Romanian violinist of Romani ethnicity

Grigoraș Ionică Dinicu (/ro/; April 3, 1889 – March 28, 1949) was a Romanian violin virtuoso and composer of Roma ethnicity. He is most famous for his often-played virtuoso violin showpiece "Hora staccato" (1906) and for making popular the tune Ciocârlia, composed by his grandfather Angheluș Dinicu for nai. It is rumored that Jascha Heifetz once said that Grigoraș Dinicu was the greatest violinist he had ever heard. In the 1930s he was involved in the political movement of the Romanian Roma and was made honorary president of the "General Union of the Romanian Roma". Other well known compositions are: Hora mărțișorului (Mărțișor, literally "little March", is a major Romanian seasonal holiday on March 1), Ceasornicul (The Clock) and Căruța poștei (The Post Wagon).

== Early life and education ==

He was born in Bucharest, in the neighborhood of the lăutari named Scaune (Chairs). Because his father was busy with his activity as a lăutar, he handed him over to "moș Zamfir", an old violinist, who taught him the first tunes. He attended the Bucharest Conservatory, where he studied with Dumitru Georgescu-Kiriac. The most famous of his teachers was Carl Flesch, the violin pedagogue, with whom he studied in 1902. He received a scholarship at the Vienna Conservatory, but he was not allowed to go there because he was Romani, an episode that he never forgot.

== Career ==

After graduation he played violin with the Orchestra of the Ministry of Public Instruction, and also performed as a soloist. Hora staccato dates from the beginning of this period; he wrote it as a graduation exercise. For forty years, from 1906 until 1946, he directed popular music concerts. He also toured abroad as a soloist and conductor, and he also played a great deal of light music in nightclubs, hotels, restaurants, and cafés in Bucharest and throughout Western Europe.

His music is mostly for violin and piano, though some pieces (such as Hora staccato) have later been arranged for other combinations of instruments (for example, trumpet and piano, as well as violin and orchestra and a popular arrangement by Russian mandolin virtuoso Dave Apollon).

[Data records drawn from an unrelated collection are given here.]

Lemma newline_shows sc l above : shows sc l above ->
  exists sc', lscreen_newline sc = Done sc' /\ shows sc' [] (l :: above) /\ same_size sc sc' /\ ls_regs sc' = ls_regs sc.
Proof.
  intros Hs. pose proof (sh_w _ _ _ Hs) as Hw. pose proof (sh_h _ _ _ Hs) as Hh. pose proof (sh_cy _ _ _ Hs) as Hcy.
  pose proof (sh_fit _ _ _ Hs) as Hf. pose proof (length_screen _ _ _ Hs) as Hlen. unfold lscreen_newline. rewrite (u32_small (ls_height sc - 1)) by lia.
  assert (Hf' : Forall (fun l => Z.of_nat (length l) <= ls_width sc) ([] :: l :: above)) by (constructor; [cbn; lia|done]).
  destruct (decide (Z.of_nat (length above) < ls_height sc - 1)) as [Hlt|Hge].
  - rewrite bool_decide_eq_false_2 by lia. eexists. split; [done|]. split; [|done].
    split; cbn [set_cursor ls_width ls_height ls_cx ls_cy ls_screen]; [done|done|done|done|cbn [length]; rewrite u32_small by lia; lia|].
    rewrite u32_small by lia. rewrite (sh_screen _ _ _ Hs), (rows_cons _ _ []) by lia. unfold rows.
    rewrite !take_ge by (cbn [length]; lia). rewrite <- app_assoc. f_equal. unfold pad. cbn [app length]. rewrite Z.sub_0_r, <- Uio.zeros_app by nia.
    f_equal. nia.
  - rewrite bool_decide_eq_true_2 by lia. rewrite (u32_small (ls_width sc * (ls_height sc - 1))) by nia.
    set (rest := concat (pad (ls_width sc) <$> reverse (take (Z.to_nat (ls_height sc - 1)) (l :: above)))).
    assert (Hrest : Z.of_nat (length rest) = ls_width sc * (ls_height sc - 1)).
    { subst rest. rewrite length_concat_pad by (by apply Forall_reverse, Forall_take). rewrite length_reverse, length_take. cbn [length]. f_equal. lia. }
    assert (Hsl : slice (ls_screen sc) (ls_width sc) (ls_width sc * (ls_height sc - 1)) = rest).
    { destruct (lookup_lt_is_Some_2 (l :: above) (Z.to_nat (ls_height sc - 1))) as [v Hv]; [cbn [length]; lia|].
      rewrite (sh_screen _ _ _ Hs). unfold rows. replace (Z.to_nat (ls_height sc)) with (S (Z.to_nat (ls_height sc - 1))) by lia.
      rewrite (take_S_r _ _ v) by done. rewrite reverse_snoc. cbn [fmap list_fmap concat]. fold rest.
      replace (ls_height sc - 1 - ls_cy sc) with 0 by lia. rewrite Z.mul_0_r. cbn [zeros replicate]. change (zeros 0) with (@nil Z). rewrite app_nil_r.
      assert (Hv' : Z.of_nat (length (pad (ls_width sc) v)) = ls_width sc) by (apply length_pad; by apply (Forall_lookup_1 _ _ _ _ Hf Hv)).
      unfold slice. rewrite drop_app_length' by lia. apply take_ge. lia. }
    pose proof (scroll_spec (ls_width sc) (ls_width sc * (ls_height sc - 1)) (ls_screen sc) rest ltac:(lia) ltac:(nia) Hrest ltac:(nia) Hsl) as E.
    destruct (mem_read (ls_screen sc) _ _) as [d| |]; [|done..]. cbn [mbind outcome_bind] in *. destruct (mem_write _ 0 d) as [s1| |]; [|done..].
    cbn [mbind outcome_bind] in *. rewrite E. cbn [mbind outcome_bind]. eexists. split; [done|]. split; [|done].
    split; cbn [set_cursor set_screen ls_width ls_height ls_cx ls_cy ls_screen]; [done|done|done|done|cbn [length]; lia|].
    rewrite rows_cons by lia. fold rest. replace (ls_height sc - 1 - ls_cy sc) with 0 by lia. rewrite Z.mul_0_r. change (zeros 0) with (@nil Z).
    rewrite app_nil_r. unfold pad. cbn [length app]. by rewrite Z.sub_0_r.
Qed.
Lemma collect_spec n : forall fuel m string context a l args,
  from_option Some context string = Some a -> str_at m a l -> str_at m BLANKS [32; 9] ->
  BLANKS + 2 < a \/ a + Z.of_nat (length l) <= BLANKS -> (length l <= n)%nat -> (n < fuel)%nat ->
  Z.of_nat (length args) <= MAXMENUARGS ->
  exists m', same_outside m m' a (a + Z.of_nat (length l)) /\
    if decide (MAXMENUARGS < Z.of_nat (length args + length (words [32; 9] l)))
    then collect fuel m string context args = Done (None, m')
    else exists ps, collect fuel m string context args = Done (Some (args ++ ps), m') /\
           words_at m' a (a + Z.of_nat (length l)) ps (words [32; 9] l).
Proof.
  induction n as [n IH] using lt_wf_ind; intros [|fuel] m string context a l args Hctx Hl Hb Hdis Hn Hf Hargs; [lia|].
  destruct (strtok_r_spec m string BLANKS context a [32; 9] l Hctx Hl Hb) as (r & Hr & Hres).
  cbn [collect]. rewrite Hr. destruct Hres as [Hw|p w Hw Hp1 Hp2 Hp|p w q rest m1 Hw Hap Hpq Hq Hp Hrest Hag]; cbn [mbind outcome_bind]; rewrite Hw.
  - exists m. split; [done|]. rewrite decide_False by (cbn [length]; lia). exists []. rewrite app_nil_r. split; [done|constructor].
  - exists m. split; [done|]. cbn [length]. destruct (decide (Z.of_nat (length args) >= MAXMENUARGS)) as [Hge|Hlt].
    + rewrite decide_True by lia. by rewrite bool_decide_eq_true_2.
    + rewrite decide_False by lia. rewrite bool_decide_eq_false_2 by done. pose proof (word_nonempty _ _ _ Hw). exists [p]. split; [|by cbn].
      destruct fuel as [|fuel]; [destruct l; [done|cbn in Hn; lia]|]. done.
  - assert (Hm1 : same_outside m m1 a (a + Z.of_nat (length l))) by (intros i Hi; apply Hag; lia). cbn [length].
    destruct (decide (Z.of_nat (length args) >= MAXMENUARGS)) as [Hge|Hlt].
    { exists m1. split; [done|]. rewrite decide_True by lia. by rewrite bool_decide_eq_true_2. }
    rewrite bool_decide_eq_false_2 by done.
    destruct (IH (length rest) ltac:(lia) fuel m1 None (Some q) q rest (args ++ [p])) as (m' & Hm' & Hrec);
      [done|done| |lia|lia|lia|rewrite length_app; cbn [length]; lia|].
    { eapply str_at_agree; [|exact Hb]. intros i ?. cbn in *. apply Hag. lia. }
    exists m'. split; [eapply same_outside_trans; [exact Hm1|exact Hm'|lia|lia]|]. rewrite length_app in Hrec. cbn [length] in Hrec.
    set (k := length (words [32; 9] rest)) in *. replace (length args + S k)%nat with (length args + 1 + k)%nat by lia.
    case_decide; [done|]. destruct Hrec as (ps & -> & Hps). exists (p :: ps). rewrite <- app_assoc. split; [done|].
    cbn [words_at]. split_and!; [|by apply (word_nonempty _ _ _ Hw)|lia|lia|].
    + eapply str_at_agree; [|exact Hp]. eapply same_outside_agree; [exact Hm'|lia].
    + rewrite <- Hq. eapply words_at_mono; [exact Hps|lia].
Qed.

He died in Bucharest on March 28, 1949, of laryngeal cancer.

== Miscellanea ==

The jazz manouche violinist Stéphane Grappelli was an admirer of Dinicu and the way that the violin was played in the lăutărească music. A compilation of his music was issued by the Romanian state record company Electrecord EPE 01491 (LP) in the early 1960s, where he can be heard playing his original version of Hora Staccato.